Set down a word-for-word copy of the data below, limited to the lines from the first through the line with "its own, and".

>>>>>

(* ===== verification/NvmeRdmaIoSpec.v ===== *)
(** * Requests of the NVMe/RDMA host end exactly once

    A step relation over submissions, completions, answers, tear-down and the return
    of requests to the block layer, with an invariant: the references of a request are
    the work requests and the answer it waits for, its objects and memory region are
    its own, and whatever is not owned by a request is free. *)
From stdpp Require Import gmap.
From S2P Require Import Prelude MqTypes BlkMqTagSet NvmeTcpMap NvmeTcpConn NvmeTcpConnSpec NvmetTcp NvmeRdmaIo.

(** What the code relies on. *)
Class RdmaLaws (re : RdmaEnv) := {
  post_errno : forall k, post_ret k <= 0;  (* an error number or 0 *)
  sts_errors : STS_RESOURCE <> 0 /\ STS_IOERR <> 0;  (* BLK_STS_OK is 0 *)
  special_segs : forall k r, (setup_cmd k r).2 = true -> rr_segs r <> 0;  (* the payload is a segment *)
}.

(** [l] without the first [x]. *)
Fixpoint remove_one {A} `{EqDecision A} (x : A) (l : list A) : option (list A) :=
  match l with
  | [] => None
  | y :: l => if decide (x = y) then Some l else cons y <$> remove_one x l
  end.

Lemma remove_one_spec {A} `{EqDecision A} (x : A) l :
  x ∈ l -> NoDup l ->
  exists k, remove_one x l = Some k /\ NoDup k /\ x ∉ k /\ forall y, y <> x -> (y ∈ k <-> y ∈ l).
Proof.
  induction l as [|y l IH]; intros Hx Hn; [by apply elem_of_nil in Hx|]. apply NoDup_cons in Hn as [Hy Hn]. simpl.
  destruct (decide (x = y)) as [->|Hne]; [exists l; set_solver|]. apply elem_of_cons in Hx as [?|Hx]; [done|].
  destruct (IH Hx Hn) as (k & -> & Hk & Hxk & Hm). exists (y :: k). split; [done|]. split.
  - constructor; [|done]. rewrite Hm by done. done.
  - split; [set_solver|]. intros z Hz. rewrite !elem_of_cons, Hm by done. done.
Qed.

Inductive rdma_event :=
| EV_SUBMIT (tag segs : Z) (write : bool) (payload : Z)
| EV_SEND (ok : bool) (tag : Z)
| EV_INV (ok : bool) (tag : Z)
| EV_MEMREG
| EV_ASYNC_SUBMIT
| EV_ASYNC (ok : bool)
| EV_RECV (ok : bool) (i : Z) (rsp : rdma_rsp)
| EV_COMPLETE (tag : Z)
| EV_LIVE
| EV_DRAIN
| EV_CANCEL (tag : Z).

Section step.
Context {ce : CtrlEnv} {re : RdmaEnv} (conf : rdma_conf).

(** A request that the block layer gives to the driver. *)
Definition prepare (segs : Z) (write : bool) (payload : Z) (r : rdma_request) : rdma_request :=
  r <| rr_segs := segs |> <| rr_write := write |> <| rr_payload := payload |>.

(** A request that was refused is requeued or failed. *)
Definition take_back (tag : Z) (s : rdma_io) : rdma_io :=
  match ri_reqs s !! tag with
  | Some r => s <| ri_reqs ::= <[tag := r <| rr_state := MQ_RQ_IDLE |>]> |>
  | None => s
  end.

Definition take_send (wr : send_wr) (s : rdma_io) : option rdma_io :=
  l ← remove_one wr (ri_sends s); Some (s <| ri_sends := l |>).

(** An answer to a command or an asynchronous event of the admin queue; an answer whose
    tag belongs to no request. *)
Definition is_event (rsp : rdma_rsp) : bool := (rc_idx conf =? 0) && (NVME_AQ_BLK_MQ_DEPTH <=? rsp_id rsp).
Definition stray (rsp : rdma_rsp) (s : rdma_io) : bool := bool_decide (ri_reqs s !! rsp_id rsp = None).

Definition take_answer (ok : bool) (rsp : rdma_rsp) (s : rdma_io) : option rdma_io :=
  if negb ok || is_event rsp || stray rsp s then Some s
  else l ← remove_one (rsp_id rsp) (ri_sent s); Some (s <| ri_sent := l |>).

(** The steps; [None] is undefined behaviour. *)
Definition rdma_step (e : rdma_event) (s : rdma_io) : option rdma_io :=
  match e with
  | EV_SUBMIT tag segs write payload =>
    r ← ri_reqs s !! tag;
    '(ret, s) ← nvme_rdma_queue_rq conf tag (s <| ri_reqs ::= <[tag := prepare segs write payload r]> |>);
    Some (if ret =? 0 then s else take_back tag s)
  | EV_SEND ok tag => s ← take_send (WR_SEND tag) s; nvme_rdma_send_done ok tag s
  | EV_INV ok tag => s ← take_send (WR_LOCAL_INV tag) s; nvme_rdma_inv_rkey_done ok tag s
  | EV_MEMREG => Some (nvme_rdma_memreg_done false s)
  | EV_ASYNC_SUBMIT => Some (nvme_rdma_submit_async_event s).2
  | EV_ASYNC ok => s ← take_send WR_ASYNC s; Some (nvme_rdma_async_done ok s)
  | EV_RECV ok i rsp =>
    l ← remove_one i (ri_recvs s);
    s ← take_answer ok rsp (s <| ri_recvs := l |>); nvme_rdma_recv_done conf ok i rsp s
  | EV_COMPLETE tag => nvme_rdma_complete_rq tag s
  | EV_LIVE => Some (s <| ri_live := true |>)
  | EV_DRAIN => Some (s <| ri_live := false |> <| ri_sends := [] |> <| ri_recvs := [] |> <| ri_sent := [] |>
                        <| ri_recovery := true |>)
  | EV_CANCEL tag => r ← ri_reqs s !! tag; Some (s <| ri_reqs ::= <[tag := r <| rr_state := MQ_RQ_COMPLETE |>]> |>)
  end.

Definition state_of (tag : Z) (s : rdma_io) : option mq_rq_state := rr_state <$> ri_reqs s !! tag.

(** No work request and no answer is pending for [tag]. *)
Definition quiet (tag : Z) (s : rdma_io) : Prop :=
  WR_SEND tag ∉ ri_sends s /\ WR_LOCAL_INV tag ∉ ri_sends s /\ tag ∉ ri_sent s.

(** When the block layer, the RDMA stack and the target may take a step.  A command
    that was sent is answered once, and a region is invalidated, with whatever key, only
    by the answer to a request that has one; an answer may also carry a tag of no
    request. *)
Definition enabled (e : rdma_event) (s : rdma_io) : Prop :=
  match e with
  | EV_SUBMIT tag segs _ _ => state_of tag s = Some MQ_RQ_IDLE
  | EV_SEND _ tag => WR_SEND tag ∈ ri_sends s
  | EV_INV _ tag => WR_LOCAL_INV tag ∈ ri_sends s
  | EV_ASYNC_SUBMIT => rc_idx conf = 0 /\ WR_ASYNC ∉ ri_sends s
  | EV_ASYNC _ => WR_ASYNC ∈ ri_sends s
  | EV_RECV ok i rsp =>
    i ∈ ri_recvs s /\
    (ok = true -> is_event rsp = false ->
      ri_reqs s !! rsp_id rsp = None \/
      (rsp_id rsp ∈ ri_sent s /\
       (is_Some (rsp_invalidated rsp) -> exists r, ri_reqs s !! rsp_id rsp = Some r /\ is_Some (rr_mr r))))
  | EV_COMPLETE tag => state_of tag s = Some MQ_RQ_COMPLETE
  | EV_CANCEL tag => ri_recovery s = true /\ state_of tag s = Some MQ_RQ_IN_FLIGHT /\ quiet tag s
  | EV_MEMREG | EV_LIVE | EV_DRAIN => True
  end.

(** What a run has done: submissions that were accepted, answers, cancelled requests. *)
Record rdma_log := mk_rlog {
  lg_accepted : list Z;
  lg_answers : list (Z * Z * Z);
  lg_cancelled : list Z;
}.
#[export] Instance rdma_log_eta : Settable rdma_log := {| eta_expand := fun r =>
  mk_rlog (lg_accepted r) (lg_answers r) (lg_cancelled r) |}.

Definition log (e : rdma_event) (s' : rdma_io) (g : rdma_log) : rdma_log :=
  match e with
  | EV_SUBMIT tag _ _ _ =>
    if bool_decide (state_of tag s' = Some MQ_RQ_IN_FLIGHT) then g <| lg_accepted ::= cons tag |> else g
  | EV_RECV true _ rsp =>
    if is_event rsp || stray rsp s' then g else g <| lg_answers ::= cons (rsp_id rsp, rsp_status rsp, rsp_result rsp) |>
  | EV_CANCEL tag => g <| lg_cancelled ::= cons tag |>
  | _ => g
  end.

Inductive rdma_run (s0 : rdma_io) : rdma_log -> rdma_io -> Prop :=
| run_start : rdma_run s0 (mk_rlog [] [] []) s0
| run_step g s e s' : rdma_run s0 g s -> enabled e s -> rdma_step e s = Some s' -> rdma_run s0 (log e s' g) s'.

(** A queue that is connected and has no work. *)
Definition idle_request (r : rdma_request) : Prop :=
  rr_state r = MQ_RQ_IDLE /\ rr_dma r = None /\ rr_table r = None /\ rr_mapped r = None /\ rr_special r = None
  /\ rr_mr r = None /\ length (rr_sge r) = 5%nat.

Definition connected (L : list Z) (s : rdma_io) : Prop :=
  map_Forall (fun _ => idle_request) (ri_reqs s) /\ (size (ri_reqs s) <= length (ri_mrs s))%nat
  /\ ri_sends s = [] /\ ri_sent s = [] /\ ri_ended s = [] /\ NoDup (ri_recvs s) /\ holds (ri_w s) L.

(** ** The invariant *)

Definition of_tag (tag : Z) (l : list (Z * Z * Z)) : list (Z * Z * Z) := filter (fun x => x.1.1 = tag) l.
Definition occ (tag : Z) (l : list Z) : nat := length (filter (fun x => x = tag) l).

(** What a run says about one tag. *)
Record view := mk_view {
  v_send : bool;
  v_inv : bool;
  v_sent : bool;
  v_answers : list (Z * Z * Z);
  v_ended : list (Z * Z * Z);
  v_accepted : nat;
  v_cancelled : nat;
}.

Definition view_of (tag : Z) (g : rdma_log) (s : rdma_io) : view :=
  mk_view (bool_decide (WR_SEND tag ∈ ri_sends s)) (bool_decide (WR_LOCAL_INV tag ∈ ri_sends s))
    (bool_decide (tag ∈ ri_sent s)) (of_tag tag (lg_answers g)) (of_tag tag (ri_ended s))
    (occ tag (lg_accepted g)) (occ tag (lg_cancelled g)).

(** The objects of a request that is in use. *)
Definition owns (r : rdma_request) : Prop :=
  is_Some (rr_dma r) /\
  (if rr_segs r =? 0 then rr_table r = None /\ rr_mapped r = None /\ rr_special r = None /\ rr_mr r = None
   else is_Some (rr_table r) /\ is_Some (rr_mapped r)).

<<<<<

* _Solution_:
(* ===== verification/NvmeRdmaIoSpec.v ===== *)
(** * Requests of the NVMe/RDMA host end exactly once

    A step relation over submissions, completions, answers, tear-down and the return
    of requests to the block layer, with an invariant: the references of a request are
    the work requests and the answer it waits for, its objects and memory region are
    its own, and whatever is not owned by a request is free. *)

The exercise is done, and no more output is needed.